L’histoire, comme souvent chez Yasmina Reza, est parfaitement anecdotique: deux couples de parents, bourgeois, se retrouvent après que l’enfant de l’un ait cassé deux incisives à l’enfant de l’autre en jouant au parc. Rien de bien intéressant nous direz-vous? Eh bien détrompez-vous car c’est toute la force des pièces de Yasmina Reza que de faire surgir le tragique, les observations nettes de nos travers, de nos paradoxes, l’irrésistible comique de nos faiblesses humaines via des histoires banales.

Une fois encore, la dramaturge parisienne parvient à délivrer un regard acéré sur nous et nos contemporains. Son œil de sociologue n’est jamais dupe face aux conventions sociales. Elle sait parfaitement écailler ce vernis, morceau par morceau, pour faire rejaillir l’humanité complexe qu’il voudrait recouvrir. Et le public prend un malin plaisir à faire tomber avec elle le masque bourgeois qui voudrait éteindre les pulsions animales qu’il recouvre, les émotions intenses qu’il cherche à maquiller en petites phrases polies et en une bienséance corsetée qui étouffe souvent les protagonistes.

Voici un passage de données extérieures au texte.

(** * Role-based access control backend: authentication, visibility, seeding

    A shallow embedding of the two implementations that live side by side in
    the repository

      - the handler-embedded one, [backend/app.py]  (module [App] below), and
      - the module-split one, [backend/db.py], [backend/models.py] and
        [backend/auth.py]  (modules [Db], [Models] and [Auth] below),

    followed by the properties of the specification, each settled against
    these definitions. *)

From stdpp Require Import base decidable option list strings gmap pretty.
From Stdlib Require Import ZArith NArith Lia.
From Stdlib Require QArith.

Local Open Scope N_scope.

(** ** Python values *)

(** A Python [str] is a sequence of Unicode code points, a [bytes] object a
    sequence of byte values. *)
Abbreviation pystr := (list N).
Abbreviation bytes := (list N).

(** The code points of an ASCII literal of the source. *)
Definition lit (s : string) : pystr :=
  Ascii.N_of_ascii <$> String.list_ascii_of_string s.

(** [str(n)] for a Python [int]. *)
Definition str_of_int (n : Z) : pystr := lit (pretty n).

(** [s.encode("utf-8")].  Python refuses to encode the surrogate code
    points U+D800..U+DFFF and raises; that case is left out here, the
    function is the encoding of text without surrogates. *)
Definition encode_utf8_char (c : N) : bytes :=
  if c <? 128 then [c]
  else if c <? 2048 then [192 + c `div` 64; 128 + c `mod` 64]
  else if c <? 65536 then
    [224 + c `div` 4096; 128 + (c `div` 64) `mod` 64; 128 + c `mod` 64]
  else
    [240 + c `div` 262144; 128 + (c `div` 4096) `mod` 64;
     128 + (c `div` 64) `mod` 64; 128 + c `mod` 64].

Definition encode_utf8 (s : pystr) : bytes := s ≫= encode_utf8_char.

(** The values a column or a JSON field of this program holds: [id] is an
    integer, [nombre], [rol], [username] and [password_hash] are text,
    [renta_mensual] is a REAL, which the program carries and never computes
    with. *)
Inductive pyval :=
  | VInt (n : Z)
  | VReal (q : QArith_base.Q)
  | VStr (s : pystr).

Global Instance Q_eq_dec : EqDecision QArith_base.Q.
Proof. solve_decision. Defined.

Global Instance pyval_eq_dec : EqDecision pyval.
Proof. solve_decision. Defined.

(** A Python [dict] with the string keys of the source. *)
Abbreviation pydict := (gmap string pyval).

(** Truth value of an [Optional[dict]] and of an [Optional[str]]:
    [None], the empty dict and the empty string are false. *)
Definition truthy_dict (o : option pydict) : bool :=
  match o with
  | None => false
  | Some d => bool_decide (d ≠ ∅)
  end.

Definition truthy_str (o : option pystr) : bool :=
  match o with
  | None => false
  | Some s => bool_decide (s ≠ [])
  end.

(** Exceptions the modelled code can raise. *)
Inductive exn :=
  | OSError | JSONDecodeError | KeyError | TypeError
  | IntegrityError | ValueError.

Inductive result (A : Type) :=
  | Ok (a : A)
  | Raise (e : exn).
Arguments Ok {A} a.
Arguments Raise {A} e.

(** ** The Unicode character database

    [_slugify], [str.lower], [str.split], [str.isalnum] and [int] consult the
    interpreter's Unicode tables.  The program is modelled over any such
    tables; the concrete tables [ucd] further down are the ones of CPython
    (Unicode 14) on text whose code points lie below U+0100. *)
Record unicode := {
  normalize_NFKD : pystr → pystr;   (* unicodedata.normalize("NFKD", s) *)
  combining : N → N;                (* unicodedata.combining(ch) *)
  lower : pystr → pystr;            (* s.lower() *)
  isspace : N → bool;               (* ch.isspace() *)
  isalnum : N → bool;               (* ch.isalnum() *)
  decimal : N → option N            (* the digit value when ch.isdecimal() *)
}.

Module Ucd.

(** Compatibility decompositions of U+0000..U+00FF. *)
Definition decomposition : list (N * list N) :=
  [(160, [32]); (168, [32; 776]); (170, [97]); (175, [32; 772]);
   (178, [50]); (179, [51]); (180, [32; 769]); (181, [956]);
   (184, [32; 807]); (185, [49]); (186, [111]);
   (188, [49; 8260; 52]); (189, [49; 8260; 50]); (190, [51; 8260; 52]);
   (192, [65; 768]); (193, [65; 769]); (194, [65; 770]); (195, [65; 771]);
   (196, [65; 776]); (197, [65; 778]); (199, [67; 807]);
   (200, [69; 768]); (201, [69; 769]); (202, [69; 770]); (203, [69; 776]);
   (204, [73; 768]); (205, [73; 769]); (206, [73; 770]); (207, [73; 776]);
   (209, [78; 771]);
   (210, [79; 768]); (211, [79; 769]); (212, [79; 770]); (213, [79; 771]);
   (214, [79; 776]);
   (217, [85; 768]); (218, [85; 769]); (219, [85; 770]); (220, [85; 776]);
   (221, [89; 769]);
   (224, [97; 768]); (225, [97; 769]); (226, [97; 770]); (227, [97; 771]);
   (228, [97; 776]); (229, [97; 778]); (231, [99; 807]);
   (232, [101; 768]); (233, [101; 769]); (234, [101; 770]);
   (235, [101; 776]);
   (236, [105; 768]); (237, [105; 769]); (238, [105; 770]);
   (239, [105; 776]);
   (241, [110; 771]);
   (242, [111; 768]); (243, [111; 769]); (244, [111; 770]);
   (245, [111; 771]); (246, [111; 776]);
   (249, [117; 768]); (250, [117; 769]); (251, [117; 770]);
   (252, [117; 776]); (253, [121; 769]); (255, [121; 776])].

Fixpoint assoc (c : N) (t : list (N * list N)) : list N :=
  match t with
  | [] => [c]
  | (k, d) :: t' => if k =? c then d else assoc c t'
  end.

(** On this range no decomposition yields two adjacent combining marks, so
    the canonical reordering step of the normal form has nothing to do. *)
Definition nfkd (s : pystr) : pystr := s ≫= (λ c, assoc c decomposition).

(** Canonical combining classes of the block U+0300..U+036F; every other
    code point that a decomposition above produces has class 0. *)
Definition combining_marks : list N :=
  [230; 230; 230; 230; 230; 230; 230; 230; 230; 230; 230; 230; 230; 230;
   230; 230; 230; 230; 230; 230; 230; 232; 220; 220; 220; 220; 232; 216;
   220; 220; 220; 220; 220; 202; 202; 220; 220; 220; 220; 202; 202; 220;
   220; 220; 220; 220; 220; 220; 220; 220; 220; 220; 1; 1; 1; 1; 1; 220;
   220; 220; 220; 230; 230; 230; 230; 230; 230; 230; 230; 240; 230; 220;
   220; 220; 230; 230; 230; 220; 220; 0; 230; 230; 230; 220; 220; 220;
   220; 230; 232; 220; 220; 230; 233; 234; 234; 233; 234; 234; 233; 230;
   230; 230; 230; 230; 230; 230; 230; 230; 230; 230; 230; 230].

Definition ccc (c : N) : N :=
  if (768 <=? c) && (c <? 880)
  then default 0 (combining_marks !! N.to_nat (c - 768))
  else 0.

Definition between (a b c : N) : bool := (a <=? c) && (c <=? b).

Definition lower_char (c : N) : N :=
  if between 65 90 c then c + 32
  else if between 192 222 c && negb (c =? 215) then c + 32
  else c.

Definition space (c : N) : bool :=
  between 9 13 c || between 28 32 c || (c =? 133) || (c =? 160).

Definition alnum (c : N) : bool :=
  between 48 57 c || between 65 90 c || between 97 122 c
  || (c =? 170) || (c =? 178) || (c =? 179) || (c =? 181) || (c =? 185)
  || (c =? 186) || between 188 190 c
  || between 192 214 c || between 216 246 c || between 248 255 c
  || (c =? 956).

Definition digit (c : N) : option N :=
  if between 48 57 c then Some (c - 48) else None.

End Ucd.

Definition ucd : unicode := {|
  normalize_NFKD := Ucd.nfkd;
  combining := Ucd.ccc;
  lower := fmap Ucd.lower_char;
  isspace := Ucd.space;
  isalnum := Ucd.alnum;
  decimal := Ucd.digit
|}.

(** ** String methods *)

Module Str.
Section WithUnicode.
Variable U : unicode.

(** [s.strip()] *)
Fixpoint lstrip (s : pystr) : pystr :=
  match s with
  | [] => []
  | c :: t => if isspace U c then lstrip t else s
  end.

Definition strip (s : pystr) : pystr := reverse (lstrip (reverse (lstrip s))).

(** [s.split()]: the maximal runs of non-whitespace characters.  [word] is
    the run being read, last character first. *)
Fixpoint split_from (word : pystr) (s : pystr) : list pystr :=
  match s with
  | [] => if word is [] then [] else [reverse word]
  | c :: t =>
      if isspace U c
      then (if word is [] then split_from [] t
            else reverse word :: split_from [] t)
      else split_from (c :: word) t
  end.

Definition split (s : pystr) : list pystr := split_from [] s.

(** [sep.join(words)] *)
Fixpoint join (sep : pystr) (words : list pystr) : pystr :=
  match words with
  | [] => []
  | [w] => w
  | w :: ws => w ++ sep ++ join sep ws
  end.

(** [s.replace(old, new)] for a one-character [old], as db.py uses it. *)
Definition replace_char (old : N) (new : pystr) (s : pystr) : pystr :=
  s ≫= (λ c, if c =? old then new else [c]).

(** [int(s)] for a [str]: surrounding whitespace is dropped, then an
    optional sign and decimal digits follow, single underscores being
    allowed between digits.  Anything else raises [ValueError].  (Recent
    interpreters also raise [ValueError] on literals of more than 4300
    digits; that limit is left out.) *)
Fixpoint digits_from (acc : N) (after_digit : bool) (s : pystr) : option N :=
  match s with
  | [] => if after_digit then Some acc else None
  | c :: t =>
      match decimal U c with
      | Some d => digits_from (10 * acc + d) true t
      | None =>
          if (c =? 95) && after_digit
          then (if t is [] then None else digits_from acc false t)
          else None
      end
  end.

Definition int_of_str (s : pystr) : result Z :=
  let body := strip s in
  let parsed :=
    match body with
    | 45 :: t => (λ n, - Z.of_N n)%Z <$> digits_from 0 false t
    | 43 :: t => Z.of_N <$> digits_from 0 false t
    | _ => Z.of_N <$> digits_from 0 false body
    end in
  match parsed with
  | Some n => Ok n
  | None => Raise ValueError
  end.

End WithUnicode.
End Str.

(** ** The [usuarios] table

    One row per user; [uid] is the column [id] (INTEGER PRIMARY KEY) and
    [username] carries a UNIQUE constraint.  SQLite's INTEGER is a signed
    64-bit value; ids are unbounded integers here, and the error that the
    driver raises when it is handed a larger Python [int] is left out. *)
Record row := {
  uid : Z;
  nombre : pystr;
  rol : pystr;
  renta_mensual : QArith_base.Q;
  username : pystr;
  password_hash : pystr
}.

Abbreviation table := (list row).

(** The two key constraints of the schema. *)
Definition keys_ok (t : table) : Prop :=
  NoDup (uid <$> t) ∧ NoDup (username <$> t).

Cette mise en scène soignée, signée Frank Hoffmann, mérite d’être vue pour en ressentir toutes les nuances, les saveurs acides et les sonorités imparfaites d’une humanité qui voudrait être conforme à sa pensée et non à ses complexités et à ses paradoxes qu’elle peine elle-même à saisir. Les entrelacs de l’œuvre, du jeu, des décors, costumes, lumières, musiques et de la mise en scène vous emporteront pour une heure et demie d’un théâtre rafraîchissant et une terrible dispute aux effets cathartiques. L’accueil du public a été à la hauteur de cette première représentation au Théâtre National du Luxembourg: triomphal, à juste titre.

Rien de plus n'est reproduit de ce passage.